明月side


 彼女の言葉が信じられず、俺はもう一度聞き返す。
 
「日葵じゃないって…どういうこと?」
比鞠(ひまり) (あおい)。これが私の名前です。日葵じゃなくて葵って言うんです」

 日葵。

 ひまり、あおい。
 

 比鞠、葵。

 つまり、俺が彼女の名前だと思っていた“ヒマリ”は、実は苗字だったということなのか?
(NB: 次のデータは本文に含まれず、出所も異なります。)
(** * Calibration CI calculator: the statistics core (stats.py)

    A shallow embedding of [ci_ote], [calculate_p_value], [p_val_to_str]
    and [BH_adjusted_pval], and of the table handlers of app.py.

    Conventions.
    - The confidence levels of [np.arange] are computed in binary64, with
      the kernel's floats and numpy's rule, and then read as the rationals
      they are.  The other arithmetic is on exact rationals ([Q]); NaN and
      infinities are not represented.  Equality of two numbers is [==].
    - [scipy.stats.beta(...).ppf] is library code: it is a variable of the
      model.  The concrete quantile [ppf_uniform] is the one of Beta(1,1),
      the only shape used in the evaluated examples.
    - A Python call either returns or raises: [outcome]. *)

From Stdlib Require Import String Ascii DecimalString.
From Stdlib Require Import QArith Qround Qminmax Qabs Lqa Lia ZArith List Bool.
From Stdlib Require Import Permutation Sorted.
From Stdlib Require Import Uint63 PrimFloat FloatOps SpecFloat.
Set Warnings "-inexact-float".
Import ListNotations.
Close Scope string_scope.
Open Scope list_scope.
Open Scope Q_scope.

(** ** Python values and outcomes *)

Inductive exn : Type :=
| ValueError (msg : string)
| NameError (name : string)
| PyTypeError (msg : string).
(** * RequestItem: the request card of the request list

    A shallow embedding of [src/components/RequestList/RequestItem/index.tsx]:
    the data the card reads, what it renders (status badge, season badges,
    action buttons, the loading placeholder and the error card) and what its
    click handlers do (HTTP calls, revalidations, toasts, local state).

    Purely presentational output (images, links, relative dates) is left
    out of the views; every conditional that decides which badge or button
    is rendered is kept as written. *)

From Stdlib Require Import ZArith List String Bool Lia.
From Stdlib Require Import DecimalString Ascii.
From Stdlib Require DecimalZ DecimalPos.
From Stdlib Require Import Sorted.
Import ListNotations.

Local Open Scope string_scope.
Local Open Scope Z_scope.

(* ===================================================================== *)
(** ** Data model *)
(* ===================================================================== *)

(** The entity and model types ([MediaRequest], [Media], [MovieDetails],
    [TvDetails], ...) are imported from the server tree; each record below
    lists the fields this component reads.  Ids and season numbers are
    integers. *)

(** Modelled from the spec: the enum [MediaRequestStatus] is declared in
    [server/constants/media], which is not among the sources; the spec
    gives a request the statuses pending, approved and declined. *)
Module MediaRequestStatus.
Inductive t : Type := PENDING | APPROVED | DECLINED.

Definition eq_dec (a b : t) : {a = b} + {a <> b}.
Proof. decide equality. Defined.
End MediaRequestStatus.

(** Modelled from the spec: the enum [MediaStatus] is declared in
    [server/constants/media] as well; the spec names the per-quality
    statuses unknown, available, processing and partially-available.  The
    card only ever compares a media status with [UNKNOWN]. *)
Module MediaStatus.
Inductive t : Type := UNKNOWN | PROCESSING | PARTIALLY_AVAILABLE | AVAILABLE.

Definition eq_dec (a b : t) : {a = b} + {a <> b}.
Proof. decide equality. Defined.
End MediaStatus.

(** [request.type] is ['movie' | 'tv']. *)
Module MediaType.
Inductive t : Type := movie | tv.

Definition eq_dec (a b : t) : {a = b} + {a <> b}.
Proof. decide equality. Defined.

(** The string the value has inside a template literal. *)
Definition to_string (m : t) : string :=
  match m with movie => "movie" | tv => "tv" end.
End MediaType.

(** The members of [Permission] (declared with the [useUser] hook) that
    the card passes to [hasPermission]. *)
Module Permission.
Inductive t : Type := MANAGE_REQUESTS | REQUEST_ADVANCED | REQUEST_VIEW.
End Permission.

Module User.
Record t : Type := mk
  { id : Z;
    displayName : string;
    avatar : string }.
End User.

(** Entries of a download-status list are only counted by the card. *)
Inductive DownloadingItem : Type := downloadingItem.

Module Media.
Record t : Type := mk
  { id : Z;
    tmdbId : Z;
    status : MediaStatus.t;
    status4k : MediaStatus.t;
    downloadStatus : option (list DownloadingItem);
    downloadStatus4k : option (list DownloadingItem);
    mediaUrl : option string;
    mediaUrl4k : option string }.
End Media.

Module SeasonRequest.
Record t : Type := mk
  { id : Z;
    seasonNumber : Z }.
End SeasonRequest.

Module MediaRequest.
Record t : Type := mk
  { id : Z;
    type : MediaType.t;
    status : MediaRequestStatus.t;
    is4k : bool;
    media : Media.t;
    seasons : list SeasonRequest.t;
    requestedBy : User.t;
    modifiedBy : option User.t }.
End MediaRequest.

Module MovieDetails.
Record t : Type := mk
  { title : string;
    releaseDate : option string;
    posterPath : option string;
    backdropPath : option string }.
End MovieDetails.

Module Season.
Record t : Type := mk
  { seasonNumber : Z }.
End Season.

Module TvDetails.
Record t : Type := mk
  { name : string;
    firstAirDate : option string;
    posterPath : option string;
    backdropPath : option string;
    seasons : list Season.t }.
End TvDetails.

(** [MovieDetails | TvDetails]: the title metadata fetched for the card. *)
Inductive TitleDetails : Type :=
| Movie (m : MovieDetails.t)
| Tv (t : TvDetails.t).

(** [isMovie] is the type guard [(movie as MovieDetails).title !== undefined]:
    only a [MovieDetails] has a [title] field. *)
Definition isMovie (movie : TitleDetails) : bool :=
  match movie with
  | Movie _ => true
  | Tv _ => false
  end.

(** The default (English) texts of [defineMessages] and of the global
    messages the card uses. *)
Module messages.
Definition failedretry : string :=
  "Something went wrong while retrying the request.".
Definition mediaerror : string :=
  "The associated title for this request is no longer available.".

(** ['{seasonCount, plural, one {Season} other {Seasons}}'] under the
    English plural rule: [one] is chosen for 1 only. *)
Definition seasons (seasonCount : nat) : string :=
  if Nat.eqb seasonCount 1 then "Season" else "Seasons".
End messages.

(* ===================================================================== *)
(** ** What a render reads *)
(* ===================================================================== *)

(** [RequestItemProps]; [revalidateList] is a callback and appears as an
    effect of the handlers below. *)
Record Props : Type := mkProps
  { request : MediaRequest.t }.

(** What the hooks [useUser] and [useSWR] (for the title) hand to a render.
    [user] is [undefined] while nobody is signed in; [hasPermission] is the
    hook's own check.  [title] is the [data] of the title fetch and [error]
    tells whether it reports an error (the component only tests it). *)
Record Env : Type := mkEnv
  { user : option User.t;
    hasPermission : Permission.t -> bool;
    title : option TitleDetails;
    error : bool }.

(** A toast as passed to [addToast]. *)
Inductive Appearance : Type := appearance_error.

Record Toast : Type := mkToast
  { toast_message : string;
    autoDismiss : bool;
    appearance : Appearance }.

Inductive Method : Type := POST | DELETE.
「私は日の葵(ひまわり)じゃなくて、ただの葵です。太陽の花なんかじゃありません」

 混乱している俺に、日葵ちゃん…じゃなかった、ヒマリちゃんはそう微笑む。
 
 俺がひまわりは太陽の、悠陽の花だって言ったから。
 だから彼女みたいな人は、俺なんかと釣り合わないって思ったのに。

 でも、本当はそうじゃなくて。
 
「…葵、ちゃん?」

 葵ちゃんは、悠陽の花じゃなくて。
 太陽を背にして、俺の方に笑顔を向けてくれる。

 それが、とてつもなく嬉しいと感じてしまう。
 
「はい、葵です。この前のことも、ヒマリが苗字だって言わなかったことも、すみませんでした」
「俺こそ、本当にごめんね。色々と、嫌な気持ちにさせたよね」

 悠“陽”じゃなくて、明“月”の花だって思ってしまってもいいのだろうか。
 
 ずっと好きだったと伝えたら、今さらだって怒られるだろうか。


 ……それでもいい。それでもいいから。
 葵ちゃんが、俺の知らなかった葵ちゃんの名前を教えてくれたように。

 俺も、今まで言えなかった気持ちを話さないと。

「……俺はいつからかな、ずっと葵ちゃんが好きだった。でも、葵ちゃんが悠陽を好きになるんじゃないかって怖くて」

 自分の気持ちを伝える最中にも、彼女の反応を伺って。届いていることは分かるのに、不安になる。
 葵ちゃんも、今までこんな心細い気持ちだったんだ。
 
 それでも、俺に好きだと言い続けてくれていたんだ。
 
「怖くて、……この気持ちから、逃げてた」
「先輩…。話してくれて、ありがとうございます」  
 
 ようやく好きと言えたのに、俺のことを先輩と呼ばれるのが嫌で。
 先輩という言葉は、広い世界の中では、俺以外の人にも使われる言葉だから。

 だから、ほんの少し、意地悪をした。
 
「葵ちゃんも、俺の名前を呼んで。悠陽と同じ“先輩”呼びじゃなくて、俺の名前を呼んで」

 葵ちゃんの言う先輩という言葉が俺を指しているのは知っているけれど。

 だけど、俺だけに向けて好きって言って欲しい。


 告白に必要な勇気をついさっき体感したのに、こんなことを願ってしまう俺は欲張りかな。
 
「…明月くん。ふふっ、なんだか照れちゃいますね」

 でも、葵ちゃんは、そんな俺を許してくれて。甘やかして。

 俺の罪悪感も打ち消すくらいの、幸せそうな表情をするんだ。
 
「好きです、明月くん」

 頬を赤く染めてそう告げた彼女の華奢な体を、壊れないように、そっと抱き締める。

「俺も…葵ちゃんが好き」

 今まで、俺を好きになってくれる人なんていないと思っていた。
 みんなみんな、俺と関わる全員が悠陽のことが好きだって。
 
 そう、思い込んでいた。

 
 だけど。




 悠陽じゃなくて、俺だけを選び続けてくれる人を、俺は──。